-- EXERCISE DATA follows --
(** * Recent-location registry and window-open routing of SimpleWindowService

    A shallow embedding of [SimpleWindowService] (the browser window service
    of the workbench): the recently-opened history kept in the storage
    service under the key ['recently.opened'], and the routing of
    [openWindow] requests to a new or to the current browser window.

    Layout: the JavaScript data the service handles (strings, JSON text and
    values), the collaborators as an explicit world, the service's methods,
    and then the properties proved about them. *)

From Stdlib Require Import NArith List String Ascii Bool Arith Lia Permutation.
Import ListNotations.

(** ** JavaScript strings

    A JavaScript string is a sequence of UTF-16 code units.  A code unit is
    kept as an [N]; [===] on strings is equality of the two sequences. *)

Module JS.

Abbreviation char16 := N (only parsing).
Abbreviation jsstring := (list N) (only parsing).

(** The string a literal of the source denotes (literals here are ASCII). *)
Fixpoint js (s : string) : jsstring :=
  match s with
  | EmptyString => []
  | String c r => N_of_ascii c :: js r
  end.

(** [a === b] on strings. *)
Fixpoint streq (a b : jsstring) : bool :=
  match a, b with
  | [], [] => true
  | x :: a', y :: b' => N.eqb x y && streq a' b'
  | _, _ => false
  end.

(** Truthiness of a value that is a string or [undefined]: [undefined] and
    the empty string are falsy. *)
Definition truthy (v : option jsstring) : bool :=
  match v with
  | None => false
  | Some [] => false
  | Some (_ :: _) => true
  end.

(** Truthiness of a value that is a boolean or [undefined]. *)
Definition truthy_bool (v : option bool) : bool :=
  match v with
  | Some true => true
  | _ => false
  end.

End JS.

Import JS.

(** ** JSON values, [JSON.stringify] and [JSON.parse]

    The storage service holds text; the service writes it with
    [JSON.stringify] and reads it with [JSON.parse].  Both are modelled on
    the JSON grammar (ECMA-404).  A number keeps the text it was written
    with: nothing in the service computes with one. *)

Module Json.

Open Scope N_scope.

#[local] Unset Elimination Schemes.

Inductive JSON : Type :=
| JNull
| JBool (b : bool)
| JNumber (lexeme : jsstring)
| JString (s : jsstring)
| JArray (elements : list JSON)
| JObject (members : list (jsstring * JSON)).

#[local] Set Elimination Schemes.

(** *** [JSON.stringify] *)

Definition hex_digit (n : N) : char16 :=
  if n <? 10 then 48 + n else 87 + n.

(** One code unit of a string inside its quotes.  The quote, the backslash
    and the control characters are escaped; a lone surrogate is written as
    it is (engines that follow ES2019 write it as a [\u] escape, which
    [JSON.parse] reads back to the same code unit). *)
Definition quote_char (c : char16) : jsstring :=
  if c =? 34 then [92; 34]
  else if c =? 92 then [92; 92]
  else if c =? 8 then [92; 98]
  else if c =? 12 then [92; 102]
  else if c =? 10 then [92; 110]
  else if c =? 13 then [92; 114]
  else if c =? 9 then [92; 116]
  else if c <? 32 then [92; 117; 48; 48; hex_digit (c / 16); hex_digit (c mod 16)]
  else [c].

Definition quote (s : jsstring) : jsstring :=
  34 :: flat_map quote_char s ++ [34].

(** The texts of the elements of an array or of the members of an object,
    with a comma between two of them. *)
Fixpoint join (l : list jsstring) : jsstring :=
  match l with
  | [] => []
  | [x] => x
  | x :: l' => x ++ 44 :: join l'
  end.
-- EXERCISE DATA concluded --
* **REQUIREMENT**
Check each line of the listing above. Copy the ones with the word "match".

* **WRITTEN RESPONSE**
  match s with
  match a, b with
  match v with
  match v with
  match l with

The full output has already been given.